Assigned task
What lines below include the word "dumps"? Copy each one.

────

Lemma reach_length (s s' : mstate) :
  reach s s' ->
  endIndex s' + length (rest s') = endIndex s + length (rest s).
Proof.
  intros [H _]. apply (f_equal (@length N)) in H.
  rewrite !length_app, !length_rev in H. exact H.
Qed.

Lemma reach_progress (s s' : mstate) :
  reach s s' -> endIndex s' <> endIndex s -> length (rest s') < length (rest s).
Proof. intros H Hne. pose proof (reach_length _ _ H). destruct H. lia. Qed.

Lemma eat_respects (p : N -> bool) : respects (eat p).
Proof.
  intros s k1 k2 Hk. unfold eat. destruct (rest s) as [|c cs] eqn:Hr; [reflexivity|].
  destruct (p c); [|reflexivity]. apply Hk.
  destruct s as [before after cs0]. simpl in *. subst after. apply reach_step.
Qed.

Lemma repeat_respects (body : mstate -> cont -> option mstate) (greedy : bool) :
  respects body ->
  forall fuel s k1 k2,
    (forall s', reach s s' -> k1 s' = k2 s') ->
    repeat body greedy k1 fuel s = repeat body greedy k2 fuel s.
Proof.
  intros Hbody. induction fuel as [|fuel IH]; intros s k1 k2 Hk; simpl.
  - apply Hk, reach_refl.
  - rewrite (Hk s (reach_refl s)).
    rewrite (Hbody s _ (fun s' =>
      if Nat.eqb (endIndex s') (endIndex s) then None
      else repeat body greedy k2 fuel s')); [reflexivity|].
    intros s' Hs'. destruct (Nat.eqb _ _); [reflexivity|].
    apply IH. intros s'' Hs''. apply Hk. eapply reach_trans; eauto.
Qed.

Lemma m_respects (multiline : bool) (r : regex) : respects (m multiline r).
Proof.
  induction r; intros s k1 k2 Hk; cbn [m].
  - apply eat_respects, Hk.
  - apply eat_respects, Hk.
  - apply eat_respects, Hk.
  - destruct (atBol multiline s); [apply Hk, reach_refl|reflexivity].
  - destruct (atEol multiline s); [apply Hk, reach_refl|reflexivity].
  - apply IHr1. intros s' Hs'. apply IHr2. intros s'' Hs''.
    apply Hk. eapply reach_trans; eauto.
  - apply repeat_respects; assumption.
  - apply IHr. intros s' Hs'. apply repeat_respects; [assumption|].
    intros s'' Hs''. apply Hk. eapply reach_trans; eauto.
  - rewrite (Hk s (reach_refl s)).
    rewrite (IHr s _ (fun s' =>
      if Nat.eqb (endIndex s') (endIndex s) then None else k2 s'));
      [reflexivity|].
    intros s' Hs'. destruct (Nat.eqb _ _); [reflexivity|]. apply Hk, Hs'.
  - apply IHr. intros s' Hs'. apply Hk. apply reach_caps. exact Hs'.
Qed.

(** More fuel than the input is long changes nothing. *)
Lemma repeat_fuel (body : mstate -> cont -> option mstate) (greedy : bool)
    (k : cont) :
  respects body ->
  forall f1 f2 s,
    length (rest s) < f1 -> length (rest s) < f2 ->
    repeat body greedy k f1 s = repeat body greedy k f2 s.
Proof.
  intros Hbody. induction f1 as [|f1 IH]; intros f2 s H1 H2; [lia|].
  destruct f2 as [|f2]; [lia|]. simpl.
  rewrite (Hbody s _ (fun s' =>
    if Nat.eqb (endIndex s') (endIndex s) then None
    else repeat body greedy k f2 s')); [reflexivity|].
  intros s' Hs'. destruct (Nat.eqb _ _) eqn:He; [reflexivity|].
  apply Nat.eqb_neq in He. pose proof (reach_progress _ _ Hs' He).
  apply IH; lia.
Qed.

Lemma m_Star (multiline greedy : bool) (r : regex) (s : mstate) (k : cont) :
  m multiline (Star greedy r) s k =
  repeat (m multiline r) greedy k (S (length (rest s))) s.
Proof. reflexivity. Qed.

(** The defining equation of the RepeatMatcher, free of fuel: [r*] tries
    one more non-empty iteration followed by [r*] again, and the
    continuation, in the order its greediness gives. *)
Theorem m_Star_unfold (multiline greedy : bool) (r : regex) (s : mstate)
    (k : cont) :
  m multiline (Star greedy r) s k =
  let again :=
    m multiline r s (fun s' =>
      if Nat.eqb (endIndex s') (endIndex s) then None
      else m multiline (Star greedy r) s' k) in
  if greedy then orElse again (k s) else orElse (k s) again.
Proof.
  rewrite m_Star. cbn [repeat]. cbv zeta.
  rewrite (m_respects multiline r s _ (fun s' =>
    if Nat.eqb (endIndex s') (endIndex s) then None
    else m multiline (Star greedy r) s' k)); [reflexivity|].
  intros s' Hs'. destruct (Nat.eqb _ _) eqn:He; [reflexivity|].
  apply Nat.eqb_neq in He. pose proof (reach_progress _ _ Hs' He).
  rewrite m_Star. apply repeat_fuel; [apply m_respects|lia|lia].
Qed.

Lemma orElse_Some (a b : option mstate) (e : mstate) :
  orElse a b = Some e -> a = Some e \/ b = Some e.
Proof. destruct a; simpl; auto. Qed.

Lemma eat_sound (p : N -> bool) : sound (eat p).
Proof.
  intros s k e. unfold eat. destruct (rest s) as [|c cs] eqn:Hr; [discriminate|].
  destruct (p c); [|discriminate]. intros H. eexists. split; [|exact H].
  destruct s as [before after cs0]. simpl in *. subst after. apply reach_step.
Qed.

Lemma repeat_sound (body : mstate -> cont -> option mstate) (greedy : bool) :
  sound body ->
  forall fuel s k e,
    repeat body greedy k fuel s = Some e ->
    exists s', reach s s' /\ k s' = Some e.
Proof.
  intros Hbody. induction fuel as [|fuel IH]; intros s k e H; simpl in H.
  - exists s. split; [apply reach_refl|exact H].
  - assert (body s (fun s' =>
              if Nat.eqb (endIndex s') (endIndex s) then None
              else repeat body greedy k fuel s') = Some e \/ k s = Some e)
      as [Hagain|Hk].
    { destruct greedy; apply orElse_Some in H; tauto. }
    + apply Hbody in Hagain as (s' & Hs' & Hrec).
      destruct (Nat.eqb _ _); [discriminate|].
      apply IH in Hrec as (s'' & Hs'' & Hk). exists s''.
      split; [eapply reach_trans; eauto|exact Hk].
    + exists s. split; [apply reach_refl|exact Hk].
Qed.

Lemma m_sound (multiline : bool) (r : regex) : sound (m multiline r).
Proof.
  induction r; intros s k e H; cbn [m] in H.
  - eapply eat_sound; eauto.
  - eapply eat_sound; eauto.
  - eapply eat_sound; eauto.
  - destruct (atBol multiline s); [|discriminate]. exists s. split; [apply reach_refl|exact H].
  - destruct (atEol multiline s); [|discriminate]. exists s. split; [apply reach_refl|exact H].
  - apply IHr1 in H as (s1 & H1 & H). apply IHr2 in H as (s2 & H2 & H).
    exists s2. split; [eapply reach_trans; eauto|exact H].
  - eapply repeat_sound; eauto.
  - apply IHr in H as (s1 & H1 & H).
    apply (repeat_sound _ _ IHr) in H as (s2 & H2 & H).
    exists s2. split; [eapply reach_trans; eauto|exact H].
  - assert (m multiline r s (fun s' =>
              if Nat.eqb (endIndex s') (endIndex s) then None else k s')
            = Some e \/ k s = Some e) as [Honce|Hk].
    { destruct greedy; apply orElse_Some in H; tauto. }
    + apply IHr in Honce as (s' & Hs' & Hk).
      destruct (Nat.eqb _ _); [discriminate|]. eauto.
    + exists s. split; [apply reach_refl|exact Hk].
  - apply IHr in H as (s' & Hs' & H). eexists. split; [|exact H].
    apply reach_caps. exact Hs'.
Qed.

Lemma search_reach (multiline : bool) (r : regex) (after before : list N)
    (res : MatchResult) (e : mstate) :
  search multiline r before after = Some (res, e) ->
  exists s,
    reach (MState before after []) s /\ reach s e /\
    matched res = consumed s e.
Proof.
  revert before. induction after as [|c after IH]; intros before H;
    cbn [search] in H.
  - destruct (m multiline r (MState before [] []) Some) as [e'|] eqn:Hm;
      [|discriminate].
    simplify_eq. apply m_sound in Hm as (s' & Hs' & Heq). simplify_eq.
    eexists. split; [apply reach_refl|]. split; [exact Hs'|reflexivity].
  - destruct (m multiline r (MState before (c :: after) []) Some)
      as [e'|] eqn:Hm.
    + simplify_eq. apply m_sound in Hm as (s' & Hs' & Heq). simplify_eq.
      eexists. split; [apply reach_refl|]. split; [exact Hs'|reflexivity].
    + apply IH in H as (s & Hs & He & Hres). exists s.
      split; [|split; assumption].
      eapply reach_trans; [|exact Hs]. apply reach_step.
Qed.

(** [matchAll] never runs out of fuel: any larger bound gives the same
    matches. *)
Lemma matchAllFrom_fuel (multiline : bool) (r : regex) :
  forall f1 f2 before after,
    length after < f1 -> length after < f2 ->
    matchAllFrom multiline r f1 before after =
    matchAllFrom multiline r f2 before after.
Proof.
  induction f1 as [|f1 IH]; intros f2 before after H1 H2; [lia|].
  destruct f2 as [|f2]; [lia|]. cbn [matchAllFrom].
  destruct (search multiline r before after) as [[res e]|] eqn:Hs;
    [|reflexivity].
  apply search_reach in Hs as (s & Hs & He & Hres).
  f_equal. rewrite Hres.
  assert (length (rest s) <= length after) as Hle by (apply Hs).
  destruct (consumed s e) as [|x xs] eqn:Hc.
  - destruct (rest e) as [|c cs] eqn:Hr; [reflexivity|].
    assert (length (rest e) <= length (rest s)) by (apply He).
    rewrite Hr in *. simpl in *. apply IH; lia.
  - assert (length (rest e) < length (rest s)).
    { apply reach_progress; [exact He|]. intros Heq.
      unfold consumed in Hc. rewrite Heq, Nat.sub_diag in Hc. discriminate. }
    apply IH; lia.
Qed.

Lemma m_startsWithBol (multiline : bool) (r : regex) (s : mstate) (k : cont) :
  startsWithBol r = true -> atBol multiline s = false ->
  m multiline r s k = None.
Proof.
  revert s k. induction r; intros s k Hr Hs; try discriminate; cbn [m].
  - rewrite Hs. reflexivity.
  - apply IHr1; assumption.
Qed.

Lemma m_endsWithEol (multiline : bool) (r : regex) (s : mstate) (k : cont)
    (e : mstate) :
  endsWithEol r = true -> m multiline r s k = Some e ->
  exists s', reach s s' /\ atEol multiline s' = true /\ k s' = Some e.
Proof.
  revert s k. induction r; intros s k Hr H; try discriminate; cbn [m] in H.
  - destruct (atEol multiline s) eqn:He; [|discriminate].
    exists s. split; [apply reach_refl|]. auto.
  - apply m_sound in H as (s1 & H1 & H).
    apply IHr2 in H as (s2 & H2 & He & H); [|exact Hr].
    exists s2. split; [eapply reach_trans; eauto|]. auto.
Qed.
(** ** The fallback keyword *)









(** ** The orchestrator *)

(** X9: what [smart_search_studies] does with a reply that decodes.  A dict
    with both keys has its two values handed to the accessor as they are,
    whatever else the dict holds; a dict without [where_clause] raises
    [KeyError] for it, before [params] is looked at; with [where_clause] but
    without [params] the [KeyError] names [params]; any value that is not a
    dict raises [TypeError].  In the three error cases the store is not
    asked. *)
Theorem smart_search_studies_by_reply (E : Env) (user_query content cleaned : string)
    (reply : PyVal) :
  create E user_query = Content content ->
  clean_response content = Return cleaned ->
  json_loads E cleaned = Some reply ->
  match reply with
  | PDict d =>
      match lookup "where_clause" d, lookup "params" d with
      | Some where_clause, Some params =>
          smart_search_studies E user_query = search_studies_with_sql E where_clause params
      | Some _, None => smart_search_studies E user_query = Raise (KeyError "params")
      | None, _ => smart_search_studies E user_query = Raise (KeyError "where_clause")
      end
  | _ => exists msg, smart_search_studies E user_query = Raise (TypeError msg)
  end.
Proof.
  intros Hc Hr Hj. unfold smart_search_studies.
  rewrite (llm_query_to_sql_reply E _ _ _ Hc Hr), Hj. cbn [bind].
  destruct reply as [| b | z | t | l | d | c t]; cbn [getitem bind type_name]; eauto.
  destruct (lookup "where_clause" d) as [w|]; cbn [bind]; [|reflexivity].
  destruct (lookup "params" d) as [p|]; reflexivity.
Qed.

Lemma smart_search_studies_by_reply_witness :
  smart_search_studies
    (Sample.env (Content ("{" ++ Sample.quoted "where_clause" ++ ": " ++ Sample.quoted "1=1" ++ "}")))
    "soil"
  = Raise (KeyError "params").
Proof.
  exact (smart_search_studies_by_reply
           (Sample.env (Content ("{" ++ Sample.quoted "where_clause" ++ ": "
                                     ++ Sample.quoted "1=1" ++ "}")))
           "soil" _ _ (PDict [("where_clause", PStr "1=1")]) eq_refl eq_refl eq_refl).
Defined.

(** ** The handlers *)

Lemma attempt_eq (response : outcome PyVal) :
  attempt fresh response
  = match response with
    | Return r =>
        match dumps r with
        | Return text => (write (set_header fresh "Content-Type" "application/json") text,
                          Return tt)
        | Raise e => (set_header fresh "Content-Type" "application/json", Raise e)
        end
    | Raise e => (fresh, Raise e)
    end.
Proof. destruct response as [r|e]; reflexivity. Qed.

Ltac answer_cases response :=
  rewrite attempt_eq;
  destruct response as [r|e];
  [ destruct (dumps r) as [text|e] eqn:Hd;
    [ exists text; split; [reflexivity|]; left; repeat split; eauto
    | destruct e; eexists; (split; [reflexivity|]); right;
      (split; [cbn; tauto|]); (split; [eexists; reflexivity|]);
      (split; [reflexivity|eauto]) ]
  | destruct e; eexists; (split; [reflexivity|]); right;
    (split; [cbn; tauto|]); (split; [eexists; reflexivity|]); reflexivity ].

────

Written response
        match dumps r with
  [ destruct (dumps r) as [text|e] eqn:Hd;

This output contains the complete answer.